The lines below starting at the line containing "unfold chainExpr. rewrite" and ending at the line containing "rewrite (scanToken_lit _ d Hd). cbn [stack output app]." are to be repeated exactly, with both ends kept and nothing else added.

(Extracted data entries)
========================
Lemma tokensOf_chain (p : Z) (l : list (string * string)) :
  Forall (chainLink p) l ->
  forall d, isLiteral d = true ->
            tokensOf (chainExpr d l) = d :: chainTokens l.
Proof.
  induction 1 as [|[o d'] l [Ho Hd'] _ IH]; intros d Hd; unfold chainExpr.
  - simpl chainTail. rewrite append_empty_r. now apply tokensOf_literal_end.
  - simpl in Ho, Hd'. cbn [chainTail].
    destruct (operator_start o (d' ++ chainTail l) (ops_inOps o p Ho))
      as (S & F & T).
    rewrite (tokensOf_literal d _ Hd S F), T.
    fold (chainExpr d' l). rewrite (IH d' Hd'). reflexivity.
Qed.

Lemma scanToken_same_precedence (p : Z) (o : string) (stk : list string)
      (out : list any) :
  ops o = Some p ->
  stk = [] \/ (exists o', stk = [o'] /\ ops o' = Some p) ->
  scanToken (mkScan stk out) o = mkScan [o] (out ++ map Str stk).
Proof.
  intros Ho Hstk. unfold scanToken.
  rewrite (inOps_not_number o (ops_inOps o p Ho)), (ops_inOps o p Ho).
  cbn [negb stack output].
  destruct Hstk as [-> | (o' & -> & Ho')]; cbn [popWhileGe map].
  - now rewrite app_nil_r.
  - rewrite Ho', Ho. cbn [geLookup]. rewrite Z.leb_refl. reflexivity.
Qed.

Lemma scan_chain (p : Z) (l : list (string * string)) :
  Forall (chainLink p) l ->
  forall (stk : list string) (out : list any),
    stk = [] \/ (exists o', stk = [o'] /\ ops o' = Some p) ->
    (let st := fold_left scanToken (chainTokens l) (mkScan stk out) in
     flush (stack st) (output st))
    = (out ++ map Str stk
           ++ flat_map (fun od => [Num (Number (snd od)); Str (fst od)]) l)%list.
Proof.
  induction 1 as [|[o d] l [Ho Hd] _ IH]; intros stk out Hstk.
  - cbn. rewrite flush_spec, app_nil_r. reflexivity.
  - simpl in Ho, Hd. cbn [chainTokens flat_map app fold_left fst snd].
    rewrite (scanToken_same_precedence p o stk out Ho Hstk).
    rewrite (scanToken_lit _ d Hd). cbn [stack output].
    fold (chainTokens l).
    rewrite (IH [o] _ (or_intror (ex_intro _ o (conj eq_refl Ho)))).
    cbn [map app]. rewrite <- !app_assoc. reflexivity.
Qed.

Lemma eval_chain (l : list (string * string)) :
  forall (acc : number) (tr : list Step),
  exists tr',
    fold_left evalItem
      (flat_map (fun od => [Num (Number (snd od)); Str (fst od)]) l)
      (mkEval [acc] tr)
    = mkEval [fold_left (fun x od => binop (fst od) x (Number (snd od))) l acc]
             tr'
    /\ List.length tr' = (List.length tr + List.length l)%nat.
Proof.
  induction l as [|[o d] l IH]; intros acc tr.
  - exists tr. split; [reflexivity | simpl; lia].
  - cbn [flat_map app fold_left fst snd].
    change (evalItem (evalItem (mkEval [acc] tr) (Num (Number d))) (Str o))
      with (mkEval [binop o acc (Number d)]
                   (tr ++ [mkStep (Some acc) o (Some (Number d))
                                  (binop o acc (Number d))])).
    destruct (IH (binop o acc (Number d))
                 (tr ++ [mkStep (Some acc) o (Some (Number d))
                                (binop o acc (Number d))])%list) as (tr' & E & L).
    exists tr'. split; [exact E|]. rewrite L, length_app. simpl. lia.
Qed.

(** X12: operators of the same precedence associate to the left, in chains
    of any length: [d o1 d1 o2 d2 ... on dn], with all the operators among
    [+ -] or all among [* /], is evaluated from left to right, with one
    step for each operator. *)
Theorem chain_left_to_right (p : Z) (d : string) (l : list (string * string)) :
  isLiteral d = true -> Forall (chainLink p) l ->
  exists stps,
    evaluate (chainExpr d l) = Return (mkOutcome (Some (leftFold d l)) stps)
    /\ List.length stps = List.length l.
Proof.
  intros Hd Hl.
  assert (Hm : regexMatch (chainExpr d l) = Some (d :: chainTokens l)).
  { unfold regexMatch. rewrite (tokensOf_chain p l Hl d Hd). reflexivity. }
  assert (Ht : test (chainExpr d l) = true).
  { destruct (isLiteral_allowed d Hd) as [Nd Ad].
    apply test_intro; [now apply append_nonempty_l|].
    unfold chainExpr. rewrite allChars_app, Ad, (allowed_chainTail p l Hl).
    reflexivity. }
  destruct (eval_chain l (Number d) []) as (tr & E & L).
  exists (map renderStep tr). split.
  - rewrite (evaluate_returns _ _ Ht Hm). unfold resolved. rewrite Hm.
    assert (P : toPostfix (d :: chainTokens l)
                = Num (Number d)
                  :: flat_map (fun od => [Num (Number (snd od)); Str (fst od)]) l).
    { unfold toPostfix, scanTokens. cbn [fold_left].
      rewrite (scanToken_lit _ d Hd). cbn [stack output app].
      apply (scan_chain p l Hl [] [Num (Number d)]). left. reflexivity. }
    rewrite P. unfold evalPostfix. cbn [fold_left].
    change (evalItem (mkEval [] []) (Num (Number d)))
      with (mkEval [Number d] []).
    rewrite E. reflexivity.
  - rewrite length_map, L. reflexivity.
Qed.
(** * SortAlgorithmTester: the benchmark engine of phdTester, embedded in Rocq

    The development follows [SortAlgorithmTester.cpp]: the four sequence
    generators, the sort strategies behind [ISortAlgorithm], the validator
    and the timing loop of [main]. The source keeps an earlier state of the
    program next to the current one, with two strategies only; the current
    one, with all four, is the one embedded.

    Conventions of the embedding.
    - An [int] is a [Z]; arithmetic on the values of the configuration and of
      the sequences that can leave the 32-bit range goes through [wrap] (two's
      complement, what the compiled program computes). Where the exit of a
      loop hangs on a counter of the loop that overflows (the counter of
      [BubbleSort::sort] on the empty sequence, the decimal weight of
      [RadixSort::sort]), the overflow is an operation without defined
      behaviour. Lengths of sequences are taken to fit an [int], so the other
      loop counters and the occurrence counters never overflow.
    - A computation ends in an [outcome]: a value, a thrown
      [std::domain_error], an operation without defined behaviour (an access
      outside an array, a division by zero, a dereferenced end iterator, a
      read of an indeterminate cell, an overflowing loop counter), or
      exhausted fuel. Fuel bounds the rounds of the loop of [RadixSort::sort]
      over the decimal weights, which ends within ten rounds, and the depth
      of the recursion of [MergeSort::_merge], which need not end.
    - What the program takes from its platform (the signedness of [char], the C
      library's [rand], the clock arithmetic of [std::chrono]) is gathered
      in the class [Platform]. *)

From Stdlib Require Import ZArith String Ascii List Lia Bool DecimalString.
From stdpp Require Import base list sorting.
Import ListNotations.
Local Open Scope Z_scope.

(** ** Outcomes *)

Inductive outcome (A : Type) : Type :=
| Ret (a : A)
| Throw (what : string)
| Undefined
| OutOfFuel.

Arguments Ret {A} a.
Arguments Throw {A} what.
Arguments Undefined {A}.
Arguments OutOfFuel {A}.

Definition bind {A B : Type} (c : outcome A) (k : A -> outcome B) : outcome B :=
  match c with
  | Ret a => k a
  | Throw what => Throw what
  | Undefined => Undefined
  | OutOfFuel => OutOfFuel
  end.

Notation "x <- c ;; k" := (bind c (fun x => k))
  (at level 100, c at next level, right associativity).

(** Computations over a hidden state (the generator of [rand], or the whole
    process state of [main]): the state reached is kept on every outcome. *)
Definition stateful (St A : Type) : Type := St -> outcome A * St.

Definition sret {St A : Type} (a : A) : stateful St A := fun s => (Ret a, s).

Definition lift {St A : Type} (c : outcome A) : stateful St A := fun s => (c, s).

Definition sbind {St A B : Type} (c : stateful St A) (k : A -> stateful St B)
  : stateful St B :=
  fun s =>
    match c s with
    | (Ret a, s') => k a s'
    | (Throw what, s') => (Throw what, s')
    | (Undefined, s') => (Undefined, s')
    | (OutOfFuel, s') => (OutOfFuel, s')
    end.

Notation "x <~ c ;; k" := (sbind c (fun x => k))
  (at level 100, c at next level, right associativity).

Notation "c ;;~ k" := (sbind c (fun _ => k))
  (at level 100, right associativity).

(** ** Machine integers *)

Definition INT_MIN : Z := -2147483648.
Definition INT_MAX : Z := 2147483647.

Definition wrap (z : Z) : Z := (z + 2147483648) mod 4294967296 - 2147483648.

(** [a / b] and [a % b] of C++: truncation towards zero, no result for a zero
    divisor or for [INT_MIN / -1]. *)
Definition int_div (a b : Z) : outcome Z :=
  if b =? 0 then Undefined
  else if (a =? INT_MIN) && (b =? -1) then Undefined
  else Ret (Z.quot a b).

Definition int_rem (a b : Z) : outcome Z :=
  if b =? 0 then Undefined
  else if (a =? INT_MIN) && (b =? -1) then Undefined
  else Ret (Z.rem a b).

(** [a * b] for the counter of a loop: no result when the product leaves the
    range of [int]. *)
Definition int_mul (a b : Z) : outcome Z :=
  if (INT_MIN <=? a * b) && (a * b <=? INT_MAX) then Ret (a * b) else Undefined.

(** ** Vectors and arrays *)

(** [v[i]] on a [std::vector<int>] or on an array whose cells were all
    initialised. *)
Definition load (v : list Z) (i : Z) : outcome Z :=
  if i <? 0 then Undefined
  else match v !! Z.to_nat i with
       | Some x => Ret x
       | None => Undefined
       end.

Definition store (v : list Z) (i x : Z) : outcome (list Z) :=
  if (0 <=? i) && (i <? Z.of_nat (length v))
  then Ret (<[Z.to_nat i := x]> v)
  else Undefined.

(** A variable-length array [T a[n]] starts with indeterminate cells
    ([None]). A zero length is accepted (the GNU extension the source relies
    on for such arrays already), a negative one is not. *)
Abbreviation array := (list (option Z)).

Definition new_array (n : Z) : outcome array :=
  if n <? 0 then Undefined else Ret (replicate (Z.to_nat n) None).
(** * A serverless PyPI index: the Lambda handlers of [index.py]

    Shallow embedding of [src/index.py] and proofs about its request
    router, its package index assembler and its reindexer.

    Reading conventions.
    - A Python [str] is a Rocq [string]; one [ascii] stands for one
      character, so the strings covered are those whose code points are
      below 256.  [bytes] are lists of 8-bit values.
    - [None] is [option]'s [None]; a dictionary key that may be missing
      is an [option] field.
    - Exceptions are values of [exn]; a computation that may raise
      returns a [result].
    - The S3 bucket, the paginator and the URL signer are the [world]
      that the handlers run against; each client call is logged, a
      listing once for all its pages. *)

From Stdlib Require Import ZArith Ascii String List Bool Lia.
From stdpp Require Import gmap strings.

Local Open Scope Z_scope.
Local Open Scope nat_scope.

(** ** Exceptions and results *)

Inductive exn : Type :=
| AttributeError      (* attribute access on [None] *)
| TypeError           (* iteration over [None] *)
| IndexError          (* [Match.group] of a group the pattern lacks *)
| ReError             (* [re.error]: the pattern does not compile *)
| NoSuchKey           (* [get_object] of a key the bucket lacks *)
| UnicodeDecodeError  (* [bytes.decode] of ill-formed UTF-8 *)
| OutsideFragment.    (* the run leaves the fragment of Python covered here:
                         nothing is stated about it *)

Inductive result (A : Type) : Type :=
| Ok (a : A)
| Raise (e : exn).
Arguments Ok {A} a.
Arguments Raise {A} e.

Definition result_bind {A B} (r : result A) (f : A -> result B) : result B :=
  match r with
  | Ok a => f a
  | Raise e => Raise e
  end.

(** ** Python string operations *)

Module Str.

Definition dquote : string := String (ascii_of_nat 34) EmptyString.
Definition newline : ascii := ascii_of_nat 10.

Fixpoint mem (c : ascii) (chars : string) : bool :=
  match chars with
  | EmptyString => false
  | String d chars' => Ascii.eqb c d || mem c chars'
  end.

(** [s.lstrip(chars)] *)
Fixpoint lstrip (chars s : string) : string :=
  match s with
  | EmptyString => EmptyString
  | String c s' => if mem c chars then lstrip chars s' else s
  end.

(** [s.rstrip(chars)] *)
Fixpoint rstrip (chars s : string) : string :=
  match s with
  | EmptyString => EmptyString
  | String c s' =>
      match rstrip chars s' with
      | EmptyString => if mem c chars then EmptyString else String c EmptyString
      | t => String c t
      end
  end.

(** [s.strip(chars)] *)
Definition strip (chars s : string) : string := rstrip chars (lstrip chars s).

(** [''.join(parts)] *)
Definition join (parts : list string) : string :=
  fold_right String.append EmptyString parts.

(** [s[i:j]] for [0 <= i <= j] *)
Definition slice (i j : nat) (s : string) : string := String.substring i (j - i) s.

(** Truth value of an optional string: [None] and [''] are false. *)
Definition truthy (o : option string) : bool :=
  match o with
  | Some (String _ _) => true
  | _ => false
  end.

(** The text after the last occurrence of [sep], the whole string when
    there is none: [s[s.rfind(sep) + 1:]]. *)
Fixpoint after_last (sep : ascii) (s : string) : string :=
  match s with
  | EmptyString => EmptyString
  | String c s' =>
      if mem sep s' then after_last sep s'
      else if Ascii.eqb c sep then s' else s
  end.

(** The text up to and including the last [sep]: [s[:s.rfind(sep) + 1]]. *)
Fixpoint upto_last (sep : ascii) (s : string) : string :=
  match s with
  | EmptyString => EmptyString
  | String c s' =>
      if mem sep s' then String c (upto_last sep s')
      else if Ascii.eqb c sep then String c EmptyString else EmptyString
  end.

Fixpoint all_char (c : ascii) (s : string) : bool :=
  match s with
  | EmptyString => true
  | String d s' => Ascii.eqb d c && all_char c s'
  end.

(** [s[len(p):]] when [s.startswith(p)] *)
Fixpoint drop_prefix (p s : string) : option string :=
  match p, s with
  | EmptyString, _ => Some s
  | String c p', String d s' => if Ascii.eqb c d then drop_prefix p' s' else None
  | String _ _, EmptyString => None
  end.

End Str.

(** [os.path.split] of [posixpath]: the head loses its trailing slashes
    unless it consists of slashes only. *)
Definition os_path_split (p : string) : string * string :=
  let head := Str.upto_last "/" p in
  let tail := Str.after_last "/" p in
  let head' :=
    match head with
    | EmptyString => head
    | _ => if Str.all_char "/" head then head else Str.rstrip "/" head
    end in
  (head', tail).

(** ** Regular expressions: the fragment of Python's [re] used by the router

    [get_response] builds its pattern by pasting [BASE_PATH] between
    [^] and [/([^/]+)$], so the pattern is parsed here from its text.
    Covered syntax: literal characters, [.], [^], [$], character sets
    [[...]] and [[^...]] over plain members, capturing groups, [|] and
    the greedy quantifiers [*], [+], [?] over an operand that cannot
    match the empty string.  A pattern with a backslash, a brace, a
    group extension [(?...)], a lazy or possessive quantifier, a range
    inside a set or a quantifier over an operand that can match the
    empty string is answered by [Unsupported]. *)

Module Re.

Inductive regex : Type :=
| RChar (c : ascii)              (* a literal character *)
| RAny                           (* [.]: any character but a newline *)
| RIn (members : string)         (* [[abc]] *)
| RNotIn (members : string)      (* [[^abc]] *)
| RBol                           (* [^] *)
| REol                           (* [$] *)
| REmpty
| RSeq (r1 r2 : regex)
| RAlt (r1 r2 : regex)
| RStar (r : regex)
| RPlus (r : regex)
| ROpt (r : regex)
| RGroup (n : nat) (r : regex).  (* the [n]-th capturing group *)

(** *** Parsing *)

Inductive failure : Type :=
| Invalid        (* [re.compile] raises [re.error] *)
| Unsupported.   (* outside the fragment *)

Inductive compiled : Type :=
| Compiled (r : regex) (ngroups : nat)
| Failed (why : failure).

(** An open sequence of alternatives: the top level ([f_group = None])
    or a group under construction.  Lists are kept most recent first. *)
Record frame : Type := Frame {
  f_group : option nat;
  f_alts : list regex;
  f_cur : list regex
}.

Inductive mode : Type :=
| Normal
| SetOpen                                  (* just after [[] *)
| SetBody (neg : bool) (members : string). (* members read so far, reversed *)

Record pstate : Type := PState {
  ps_frame : frame;
  ps_outer : list frame;
  ps_next : nat;
  ps_mode : mode
}.

Definition mk_seq (items : list regex) : regex :=
  fold_right RSeq REmpty (rev items).

Definition mk_alt (alts : list regex) (last : regex) : regex :=
  fold_left (fun acc r => RAlt r acc) alts last.

Definition close_frame (f : frame) : regex :=
  mk_alt (f_alts f) (mk_seq (f_cur f)).

Definition push_item (r : regex) (f : frame) : frame :=
  Frame (f_group f) (f_alts f) (r :: f_cur f).

Fixpoint nullable (r : regex) : bool :=
  match r with
  | RChar _ | RAny | RIn _ | RNotIn _ => false
  | RBol | REol | REmpty => true
  | RSeq r1 r2 => nullable r1 && nullable r2
  | RAlt r1 r2 => nullable r1 || nullable r2
  | RStar _ | ROpt _ => true
  | RPlus r1 => nullable r1
  | RGroup _ r1 => nullable r1
  end.

Definition is_anchor (r : regex) : bool :=
  match r with RBol | REol => true | _ => false end.

Definition is_repeat (r : regex) : bool :=
  match r with RStar _ | RPlus _ | ROpt _ => true | _ => false end.

Definition srev (s : string) : string :=
  string_of_list_ascii (rev (list_ascii_of_string s)).

(** What one character does to the parser. *)
Definition quantify (q : regex -> regex) (is_question : bool) (st : pstate)
  : pstate + failure :=
  let f := ps_frame st in
  match f_cur f with
  | [] =>
      match f_group f, f_alts f with
      | Some _, [] => if is_question then inr Unsupported else inr Invalid
      | _, _ => inr Invalid                      (* nothing to repeat *)
      end
  | r :: rest =>
      if is_anchor r then inr Invalid            (* nothing to repeat *)
      else if is_repeat r then inr Unsupported
      else if nullable r then inr Unsupported
      else inl (PState (Frame (f_group f) (f_alts f) (q r :: rest))
                       (ps_outer st) (ps_next st) Normal)
  end.

Definition step_normal (c : ascii) (st : pstate) : pstate + failure :=
  let f := ps_frame st in
  let keep f' := inl (PState f' (ps_outer st) (ps_next st) Normal) in
  if Ascii.eqb c "(" then
    inl (PState (Frame (Some (ps_next st)) [] []) (f :: ps_outer st)
                (S (ps_next st)) Normal)
  else if Ascii.eqb c ")" then
    match ps_outer st, f_group f with
    | parent :: outer, Some n =>
        inl (PState (push_item (RGroup n (close_frame f)) parent) outer
                    (ps_next st) Normal)
    | _, _ => inr Invalid                        (* unbalanced parenthesis *)
    end
  else if Ascii.eqb c "|" then
    keep (Frame (f_group f) (mk_seq (f_cur f) :: f_alts f) [])
  else if Ascii.eqb c "*" then quantify RStar false st
  else if Ascii.eqb c "+" then quantify RPlus false st
  else if Ascii.eqb c "?" then quantify ROpt true st
  else if Ascii.eqb c "[" then
    inl (PState f (ps_outer st) (ps_next st) SetOpen)
  else if Ascii.eqb c "." then keep (push_item RAny f)
  else if Ascii.eqb c "^" then keep (push_item RBol f)
  else if Ascii.eqb c "$" then keep (push_item REol f)
  else if Ascii.eqb c "\" || Ascii.eqb c "{" || Ascii.eqb c "}" then
    inr Unsupported
  else keep (push_item (RChar c) f).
========================
Reply →
    unfold chainExpr. rewrite allChars_app, Ad, (allowed_chainTail p l Hl).
    reflexivity. }
  destruct (eval_chain l (Number d) []) as (tr & E & L).
  exists (map renderStep tr). split.
  - rewrite (evaluate_returns _ _ Ht Hm). unfold resolved. rewrite Hm.
    assert (P : toPostfix (d :: chainTokens l)
                = Num (Number d)
                  :: flat_map (fun od => [Num (Number (snd od)); Str (fst od)]) l).
    { unfold toPostfix, scanTokens. cbn [fold_left].
      rewrite (scanToken_lit _ d Hd). cbn [stack output app].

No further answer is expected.